— Exercise prompt —
Nothing is needed except the lines below that run from the one with "let h := add_all l NewHyperLogLog in" through the one with "that is not", repeated exactly.

Data for this exercise START

Lemma merge_one_inv other h k st :
  0 <= k < hllRegisters -> merge_inv other h k st -> merge_inv other h (k + 1) (merge_one other k st).
Proof.
  intros Hk. destruct st as [c g]. unfold merge_inv, merge_one. cbn [fst snd]. intros (Hl & Hg & Hc).
  pose proof (Hg k Hk) as Hgk. rewrite (proj2 (Z.ltb_ge _ _)) in Hgk by lia.
  assert (forall i, (i <? k + 1) = (i <? k) || (i =? k)) as Hsplit by (intros i; zify_bools; lia).
  rewrite Z.gtb_ltb. destruct (Z.ltb_spec (zget (registers g) k) (zget (registers other) k)); cbn [fst snd registers].
  - rewrite zlen_zset. split; [done|]. split; [|done]. intros i Hi. rewrite Hsplit.
    destruct (Z.eqb_spec i k) as [->|].
    + rewrite orb_true_r, zget_zset_eq by lia. lia.
    + rewrite orb_false_r, zget_zset_ne by done. by apply Hg.
  - split; [done|]. split; [|done]. intros i Hi. rewrite Hsplit.
    destruct (Z.eqb_spec i k) as [->|]; [rewrite orb_true_r; lia|rewrite orb_false_r; by apply Hg].
Qed.

Lemma Merge_spec other h :
  zlen (registers h) = hllRegisters ->
  zlen (registers (Merge other h).2) = hllRegisters /\
  (forall i, 0 <= i < hllRegisters ->
     zget (registers (Merge other h).2) i = Z.max (zget (registers other) i) (zget (registers h) i)) /\
  ((Merge other h).1 = false -> (Merge other h).2 = h).
Proof.
  intros Hl. unfold Merge.
  assert (forall k st, 0 <= k < hllRegisters ->
    merge_inv other h k st -> merge_inv other h (k + 1) (merge_one other k st)) as Hstep
    by (intros; by apply merge_one_inv).
  destruct (for_range_inv (merge_inv other h) 0 hllRegisters (merge_one other) (false, h))
    as (H1 & H2 & H3); [done| |done|].
  { split; [done|]. split; [|done]. intros i Hi. by rewrite (proj2 (Z.ltb_ge _ _)) by lia. }
  split; [done|]. split; [|done]. intros i Hi. rewrite H2 by done.
  by rewrite (proj2 (Z.ltb_lt _ _)) by lia.
Qed.

(** ** Theorems *)

Lemma proposal_le l i m :
  0 <= m -> proposal l i <= m <-> (forall e, e ∈ l -> hll_idx e = i -> hll_rho e <= m).
Proof.
  intros Hm. induction l as [|a l IH]; cbn.
  - split; [|lia]. intros _ e He. by apply not_elem_of_nil in He.
  - setoid_rewrite elem_of_cons. destruct (Z.eqb_spec (hll_idx a) i).
    + rewrite Z.max_lub_iff, IH. naive_solver.
    + rewrite IH. naive_solver.
Qed.

Lemma proposal_nonneg l i : 0 <= proposal l i.
Proof.
  induction l as [|e l IH]; cbn; [lia|]. pose proof (hll_rho_range e). case_match; lia.
Qed.

Lemma proposal_join l l1 l2 i :
  (forall e, e ∈ l <-> e ∈ l1 \/ e ∈ l2) ->
  proposal l i = Z.max (proposal l2 i) (proposal l1 i).
Proof.
  intros H. pose proof (proposal_nonneg l i). pose proof (proposal_nonneg l1 i).
  pose proof (proposal_nonneg l2 i).
  pose proof (proj1 (proposal_le l i _ (proposal_nonneg l i)) (Z.le_refl _)) as Hl.
  pose proof (proj1 (proposal_le l1 i _ (proposal_nonneg l1 i)) (Z.le_refl _)) as Hl1.
  pose proof (proj1 (proposal_le l2 i _ (proposal_nonneg l2 i)) (Z.le_refl _)) as Hl2.
  apply Z.le_antisymm.
  - apply proposal_le; [lia|]. intros e [He|He]%H Hi; [specialize (Hl1 e He Hi)|specialize (Hl2 e He Hi)]; lia.
  - apply Z.max_lub; (apply proposal_le; [done|]); intros e He Hi; apply Hl; naive_solver.
Qed.

Lemma sketch_join l l1 l2 :
  (forall e, e ∈ l <-> e ∈ l1 \/ e ∈ l2) ->
  (Merge (add_all l2 NewHyperLogLog) (add_all l1 NewHyperLogLog)).2 = add_all l NewHyperLogLog.
Proof.
  intros H. destruct (Merge_spec (add_all l2 NewHyperLogLog) (add_all l1 NewHyperLogLog))
    as (Hl & Hg & _); [by rewrite add_all_zlen, new_zlen|].
  apply registers_eq; [done|by rewrite add_all_zlen, new_zlen|].
  intros i Hi. rewrite Hg, !sketch_zget by done. rewrite (proposal_join l l1 l2) by done. lia.
Qed.

Lemma sketch_idem l : (Merge (add_all l NewHyperLogLog) (add_all l NewHyperLogLog)).2 = add_all l NewHyperLogLog.
Proof. apply sketch_join. tauto. Qed.

Lemma Add_wf e h : wf h -> wf (Add e h).2.
Proof.
  intros [Hl HF]. split; [by rewrite Add_zlen|]. unfold Add. case_match; [|done]. cbn.
  pose proof (hll_rho_range e). unfold zset. case_match; [|done].
  apply Forall_insert; [done|]. lia.
Qed.

Lemma add_all_wf l h : wf h -> wf (add_all l h).
Proof. revert h. induction l as [|e l IH]; intros h Hwf; [done|]. cbn. by apply IH, Add_wf. Qed.

Lemma new_wf : wf NewHyperLogLog.
Proof. split; [apply new_zlen|]. apply Forall_replicate. lia. Qed.

(** A sketch depends only on the set of elements.  Merging the sketch of
    [l2] into the sketch of [l1] (PFMERGE, PFCOUNT over several keys) gives
    the very registers of any sketch of the union, in any order and with any
    repetitions; and two lists with the same elements have the same sketch. *)
Theorem hll_merge_is_union l l1 l2 :
  (forall e, e ∈ l <-> e ∈ l1 \/ e ∈ l2) ->
  (Merge (add_all l2 NewHyperLogLog) (add_all l1 NewHyperLogLog)).2 = add_all l NewHyperLogLog /\
  (forall l', (forall e, e ∈ l' <-> e ∈ l) -> add_all l' NewHyperLogLog = add_all l NewHyperLogLog).
Proof.
  intros H. split; [by apply sketch_join|]. intros l' H'.
  rewrite <-(sketch_join l' l1 l2) by (intros e; by rewrite H', H). by apply sketch_join.
Qed.

Lemma hll_merge_is_union_witness :
  (Merge (add_all ["b"; "c"] NewHyperLogLog) (add_all ["a"; "b"] NewHyperLogLog)).2 =
    add_all ["c"; "a"; "b"; "a"] NewHyperLogLog.
Proof.
  refine (proj1 (hll_merge_is_union ["c"; "a"; "b"; "a"] ["a"; "b"] ["b"; "c"] _)).
  intros e. rewrite !elem_of_cons, !elem_of_nil. tauto.
Defined.

(** Register bounds.  Whatever is added, a sketch keeps 16384 registers
    with values in [0, 51], so a rank always fits its byte; the bisection
    [clz64] is the exact number of leading zeros of a 64-bit word; and PFADD
    of an element already added reports no change. *)
Theorem hll_register_bounds l :
  let h := add_all l NewHyperLogLog in
  wf h /\
  (forall x, 0 < x < 2 ^ 64 -> clz64 x = 63 - Z.log2 x) /\
  (forall e, 0 <= hll_idx e < zlen (registers h)) /\
  (forall e, e ∈ l -> Add e h = (false, h)).
Proof.
  cbv zeta. split; [apply add_all_wf, new_wf|]. split; [apply clz64_pos|].
  split. { intros e. rewrite add_all_zlen, new_zlen. apply hll_idx_range. }
  intros e He. unfold Add. rewrite sketch_zget by apply hll_idx_range.
  pose proof (proj1 (proposal_le l (hll_idx e) _ (proposal_nonneg _ _)) (Z.le_refl _) e He eq_refl).
  by rewrite Z.gtb_ltb, (proj2 (Z.ltb_ge _ _)) by lia.
Qed.
(** The last bucket of TS.DOWNSAMPLE is not cut at [to]: with a range
    that is not a multiple of the bucket size, a sample later than [to] is
    aggregated into it. *)
Theorem downsample_past_end :
  Downsample 2 0 11 10 "count" (series_of [(19, fzero)]) = Some [mkTS 10 (f_of_Z 1)] /\
  filter (within 0 11) (Samples (series_of [(19, fzero)])) = [].
Proof. vm_compute. split; reflexivity. Qed.

End TimeSeries.
(** ** The matcher *)

(** The loop of [matchBracket] over the rest of the pattern, [first] telling
    whether the index is 0; [None]: no closing bracket. *)
Fixpoint bracket_loop (first : bool) (p : list ascii) (ch : ascii) (matched : bool)
    : option (list ascii * bool) :=
  match p with
  | [] => None
  | c :: p1 =>
      if Ascii.eqb c "]" && negb first then Some (p1, matched)
      else
        match p1 with
        | d :: p2 =>
            if Ascii.eqb c "\" then bracket_loop false p2 ch (matched || Ascii.eqb d ch)
            else
              match p2 with
              | hi :: p3 =>
                  if Ascii.eqb d "-"
                  then bracket_loop false p3 ch (matched || (byte_le c ch && byte_le ch hi))
                  else bracket_loop false p1 ch (matched || Ascii.eqb c ch)
              | [] => bracket_loop false p1 ch (matched || Ascii.eqb c ch)
              end
        | [] => bracket_loop false p1 ch (matched || Ascii.eqb c ch)
        end
  end.

(** The leading "^" or "!" of a bracket. *)
Definition bracket_negate (p : list ascii) : bool * list ascii :=
  match p with
  | c :: p1 => if Ascii.eqb c "^" || Ascii.eqb c "!" then (true, p1) else (false, p)
  | [] => (false, p)
  end.

Definition matchBracket (p : list ascii) (ch : ascii) : list ascii * bool :=
  let '(negate, p) := bracket_negate p in
  match bracket_loop true p ch false with
  | None => ([], false)
  | Some (rest, matched) =>
      let matched := if negate then negb matched else matched in
      if matched then (rest, true) else ([], false)
  end.

Fixpoint skip_stars (p : list ascii) : list ascii :=
  match p with
  | c :: p1 => if Ascii.eqb c "*" then skip_stars p1 else p
  | [] => []
  end.

(** Every turn of the loop, and the recursive calls, shorten the pattern:
    its length is enough fuel. *)
Fixpoint match_loop (fuel : nat) (p s : list ascii) : bool :=
  match p with
  | [] => match s with [] => true | _ => false end
  | c :: p1 =>
      match fuel with
      | O => false
      | S fuel =>
          if Ascii.eqb c "*" then
            match skip_stars p with
            | [] => true
            | p2 => existsb (fun i => match_loop fuel p2 (drop i s)) (seq 0 (S (length s)))
            end
          else if Ascii.eqb c "?" then
            match s with [] => false | _ :: s1 => match_loop fuel p1 s1 end
          else if Ascii.eqb c "[" then
            match s with
            | [] => false
            | ch :: s1 =>
                let '(p2, ok) := matchBracket p1 ch in
                if ok then match_loop fuel p2 s1 else false
            end
          else if Ascii.eqb c "\" then
            match p1, s with
            | d :: p2, ch :: s1 => if Ascii.eqb d ch then match_loop fuel p2 s1 else false
            | _, _ => false
            end
          else
            match s with
            | [] => false
            | ch :: s1 => if Ascii.eqb c ch then match_loop fuel p1 s1 else false
            end
      end
  end.

Definition MatchGlob (pattern str : string) : bool :=
  let p := list_ascii_of_string pattern in
  match_loop (length p) p (list_ascii_of_string str).

(** ** The language of patterns *)

Inductive item := IChar (c : ascii) | IRange (lo hi : ascii).

Inductive token := Star | Any | Lit (c : ascii) | Set_ (negate : bool) (items : list item).

Definition item_mem (ch : ascii) (it : item) : bool :=
  match it with
  | IChar c => Ascii.eqb c ch
  | IRange lo hi => byte_le lo ch && byte_le ch hi
  end.

Definition set_mem (negate : bool) (items : list item) (ch : ascii) : bool :=
  xorb negate (existsb (item_mem ch) items).

Inductive glob_match : list token -> list ascii -> Prop :=
| gm_nil : glob_match [] []
| gm_star ts s1 s2 : glob_match ts s2 -> glob_match (Star :: ts) (s1 ++ s2)
| gm_any ts c s : glob_match ts s -> glob_match (Any :: ts) (c :: s)
| gm_lit ts c s : glob_match ts s -> glob_match (Lit c :: ts) (c :: s)
| gm_set ts neg its c s :
    set_mem neg its c = true -> glob_match ts s -> glob_match (Set_ neg its :: ts) (c :: s).

(** The members of a bracket up to the closing one, and what follows. *)
Fixpoint parse_items (first : bool) (p : list ascii) : option (list item * list ascii) :=
  let cons_item it r := match r with Some (its, rest) => Some (it :: its, rest) | None => None end in
  match p with
  | [] => None
  | c :: p1 =>
      if Ascii.eqb c "]" && negb first then Some ([], p1)
      else
        match p1 with
        | d :: p2 =>
            if Ascii.eqb c "\" then cons_item (IChar d) (parse_items false p2)
            else
              match p2 with
              | hi :: p3 =>
                  if Ascii.eqb d "-" then cons_item (IRange c hi) (parse_items false p3)
                  else cons_item (IChar c) (parse_items false p1)
              | [] => cons_item (IChar c) (parse_items false p1)
              end
        | [] => cons_item (IChar c) (parse_items false p1)
        end
  end.

Definition parse_bracket (p : list ascii) : option (token * list ascii) :=
  let '(negate, p) := bracket_negate p in
  match parse_items true p with
  | None => None
  | Some (its, rest) => Some (Set_ negate its, rest)
  end.

Fixpoint parse (fuel : nat) (p : list ascii) : option (list token) :=
  match p with
  | [] => Some []
  | c :: p1 =>
      match fuel with
      | O => None
      | S fuel =>
          if Ascii.eqb c "*" then cons Star <$> parse fuel p1
          else if Ascii.eqb c "?" then cons Any <$> parse fuel p1
          else if Ascii.eqb c "[" then
            match parse_bracket p1 with
            | None => None
            | Some (t, rest) => cons t <$> parse fuel rest
            end
          else if Ascii.eqb c "\" then
            match p1 with
            | d :: p2 => cons (Lit d) <$> parse fuel p2
            | [] => None
            end
          else cons (Lit c) <$> parse fuel p1
      end
  end.

Definition tokens (pattern : string) : option (list token) :=
  let p := list_ascii_of_string pattern in parse (length p) p.
Definition GetDel (now : Z) (key : string) (s : Store) : (string * bool) * Store :=
  let '(expired, s) := expiredKeyLocked now key s in
  if expired then (("", false), s)
  else
    match kv s !! key with
    | None => (("", false), s)
    | Some v => ((v, true), deleteKeyLocked now key s)
    end.

(** ** Reading strings *)

Definition Get (now : Z) (key : string) (s : Store) : (string * bool) * Store :=
  if isExpiredRLocked now key s then (("", false), s)
  else if isDelayed now key s then (("", false), s)
  else
    match kv s !! key with
    | None => (("", false), s)
    | Some v => ((v, true), record_access now [key] s)
    end.

Definition mget_one (now : Z) (s : Store) (key : string) : string * bool :=
  if isExpiredRLocked now key s then ("", false)
  else if isDelayed now key s then ("", false)
  else match kv s !! key with Some v => (v, true) | None => ("", false) end.

Definition MGet (now : Z) (keys : list string) (s : Store) : list (string * bool) :=
  mget_one now s <$> keys.

Definition Strlen (now : Z) (key : string) (s : Store) : result Z :=
  if isExpiredRLocked now key s then Ok 0
  else if has_container key s then Err wrongType
  else match kv s !! key with None => Ok 0 | Some v => Ok (slen v) end.

Definition GetRange (now : Z) (key : string) (start end_ : Z) (s : Store) : result string :=
  if isExpiredRLocked now key s then Ok ""
  else if has_container key s then Err wrongType
  else
    match kv s !! key with
    | None => Ok ""
    | Some str =>
        let n := slen str in
        let start := if start <? 0 then n + start else start in
        let end_ := if end_ <? 0 then n + end_ else end_ in
        let start := if start <? 0 then 0 else start in
        let end_ := if end_ >=? n then n - 1 else end_ in
        if (start >? end_) || (start >=? n) then Ok ""
        else Ok (String.substring (Z.to_nat start) (Z.to_nat (end_ + 1 - start)) str)
    end.

(** ** Updating strings *)

Definition Append (now : Z) (key value : string) (s : Store) : result Z * Store :=
  let '(_, s) := expiredKeyLocked now key s in
  if has_container key s then (Err wrongType, s)
  else
    let v := default "" (kv s !! key) +:+ value in
    (Ok (slen v), touchKeyLocked now [key] (s <| kv ::= <[key := v]> |>)).

Definition IncrBy (now : Z) (key : string) (delta : Z) (s : Store) : result Z * Store :=
  let '(expired, s) := expiredKeyLocked now key s in
  let s := if expired then s <| kv ::= delete key |> else s in
  if has_container key s then (Err wrongType, s)
  else
    let parsed := match kv s !! key with None => (0, None) | Some v => ParseInt v end in
    match parsed with
    | (_, Some _) => (Err "value is not an integer", s)
    | (n, None) =>
        let n := wrap64 (n + delta) in
        (Ok n, touchKeyLocked now [key] (s <| kv ::= <[key := FormatInt n]> |>))
    end.

Definition Incr (now : Z) (key : string) (s : Store) : result Z * Store := IncrBy now key 1 s.

Definition DecrBy (now : Z) (key : string) (delta : Z) (s : Store) : result Z * Store :=
  IncrBy now key (wrap64 (- delta)) s.

(** [copy(dst[off:], src)] for [0 <= off <= len(dst)] *)
Definition copy_at (off : nat) (src dst : list ascii) : list ascii :=
  let n := Nat.min (length dst - off) (length src) in
  take off dst ++ take n src ++ drop (off + n)%nat dst.

(** [make([]byte, n)] *)
Definition zero_bytes (n : Z) : list ascii := replicate (Z.to_nat n) "000"%char.

(** [make] panics when [needed] is more than the run-time can allocate; the
    slice expression [buf[offset:]] panics when [offset > len(buf)], which
    happens when [needed] wraps around. *)
Definition SetRange (now : Z) (key : string) (offset : Z) (value : string) (s : Store)
    : outcome (result Z * Store) :=
  let '(_, s) := expiredKeyLocked now key s in
  if has_container key s then Ret (Err wrongType, s)
  else if offset <? 0 then Ret (Err "offset is out of range", s)
  else
    let current := list_ascii_of_string (default "" (kv s !! key)) in
    let val := list_ascii_of_string value in
    let needed := wrap64 (offset + zlen val) in
    if (needed >? zlen current) && negb (make_ok 1 needed) then Panic
    else if (needed <=? zlen current) && (offset >? zlen current) then Panic
    else
      let buf := if needed >? zlen current then copy_at 0 current (zero_bytes needed) else current in
      let current := string_of_list_ascii (copy_at (Z.to_nat offset) val buf) in
      Ret (Ok (slen current), touchKeyLocked now [key] (s <| kv ::= <[key := current]> |>)).

(** ** Generic key commands *)

Definition Exists (now : Z) (keys : list string) (s : Store) : Z :=
  zlen (filter (fun key => existsRLocked now key s = true) keys).

Definition Type_ (now : Z) (key : string) (s : Store) : string :=
  if isExpiredRLocked now key s then "none"
  else if isDelayed now key s then "none"
  else if existsStringRLocked now key s then "string"
  else if has (hashes s) key then "hash"
  else if has (lists s) key then "list"
  else if has (sets s) key then "set"
  else if has (zsets s) key then "zset"
  else if has (streams s) key then "stream"
  else if has (hlls s) key then "string"
  else if has (jsons s) key then "json"
  else if has (timeseries s) key then "timeseries"
  else "none".

Fixpoint Del (now : Z) (keys : list string) (n : Z) (s : Store) : Z * Store :=
  match keys with
  | [] => (n, s)
  | key :: keys =>
      let '(expired, s) := expiredKeyLocked now key s in
      if expired then Del now keys n s
      else
        let '(e, s) := existsLocked now key s in
        if e then Del now keys (n + 1) (deleteKeyLocked now key s) else Del now keys n s
  end.

(** [expiredKeyLocked(key) || !existsLocked(key)]: the guard of EXPIRE,
    EXPIREAT and PERSIST. *)
Definition absent (now : Z) (key : string) (s : Store) : bool * Store :=
  let '(expired, s) := expiredKeyLocked now key s in
  if expired then (true, s)
  else let '(e, s) := existsLocked now key s in (negb e, s).

Definition Expire (now : Z) (key : string) (ttl : Z) (s : Store) : bool * Store :=
  let '(gone, s) := absent now key s in
  if gone then (false, s)
  else (true, touchKeyLocked now [key] (s <| expires ::= <[key := now + ttl]> |>)).

Definition ExpireAt (now : Z) (key : string) (expireAt : Z) (s : Store) : bool * Store :=
  let '(gone, s) := absent now key s in
  if gone then (false, s)
  else
    let s := if IsZero expireAt then s <| expires ::= delete key |>
             else s <| expires ::= <[key := expireAt]> |> in
    (true, touchKeyLocked now [key] s).

Definition Persist (now : Z) (key : string) (s : Store) : bool * Store :=
  let '(gone, s) := absent now key s in
  if gone then (false, s)
  else
    let had := has (expires s) key in
    let s := s <| expires ::= delete key |> in
    (had, if had then touchKeyLocked now [key] s else s).

(** [Duration.Seconds]: whole seconds plus the fraction, in float64. *)
Definition Seconds (d : Z) : float64 :=
  fadd (f_of_Z (Z.quot d (10 ^ 9))) (fdiv (f_of_Z (Z.rem d (10 ^ 9))) (f_of_Z (10 ^ 9))).

(** [int64(f)] for a finite float in range: truncation toward zero. *)
Definition int64_of_float (f : float64) : Z :=
  match f with
  | SpecFloat.S754_finite neg m e =>
      let mag := if 0 <=? e then Zpos m * 2 ^ e else Zpos m / 2 ^ (- e) in
      if neg then - mag else mag
  | _ => 0
  end.

(** The common shape of TTL, PTTL, EXPIRETIME and PEXPIRETIME. *)
Definition with_deadline (now : Z) (key : string) (f : Z -> Z) (s : Store) : Z :=
  if isExpiredRLocked now key s || negb (existsRLocked now key s) then -2
  else
    let expireAt := default zeroTime (expires s !! key) in
    if IsZero expireAt then -1 else f expireAt.

Definition TTL (now : Z) (key : string) (s : Store) : Z :=
  with_deadline now key (fun t => int64_of_float (Seconds (time_sub t now))) s.

Definition PTTL (now : Z) (key : string) (s : Store) : Z :=
  with_deadline now key (fun t => Z.quot (time_sub t now) (10 ^ 6)) s.

Definition ExpireTime (now : Z) (key : string) (s : Store) : Z := with_deadline now key Unix s.

Definition PExpireTime (now : Z) (key : string) (s : Store) : Z := with_deadline now key UnixMilli s.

Data for this exercise END

— Exercise output —
  let h := add_all l NewHyperLogLog in
  wf h /\
  (forall x, 0 < x < 2 ^ 64 -> clz64 x = 63 - Z.log2 x) /\
  (forall e, 0 <= hll_idx e < zlen (registers h)) /\
  (forall e, e ∈ l -> Add e h = (false, h)).
Proof.
  cbv zeta. split; [apply add_all_wf, new_wf|]. split; [apply clz64_pos|].
  split. { intros e. rewrite add_all_zlen, new_zlen. apply hll_idx_range. }
  intros e He. unfold Add. rewrite sketch_zget by apply hll_idx_range.
  pose proof (proj1 (proposal_le l (hll_idx e) _ (proposal_nonneg _ _)) (Z.le_refl _) e He eq_refl).
  by rewrite Z.gtb_ltb, (proj2 (Z.ltb_ge _ _)) by lia.
Qed.
(** The last bucket of TS.DOWNSAMPLE is not cut at [to]: with a range
    that is not a multiple of the bucket size, a sample later than [to] is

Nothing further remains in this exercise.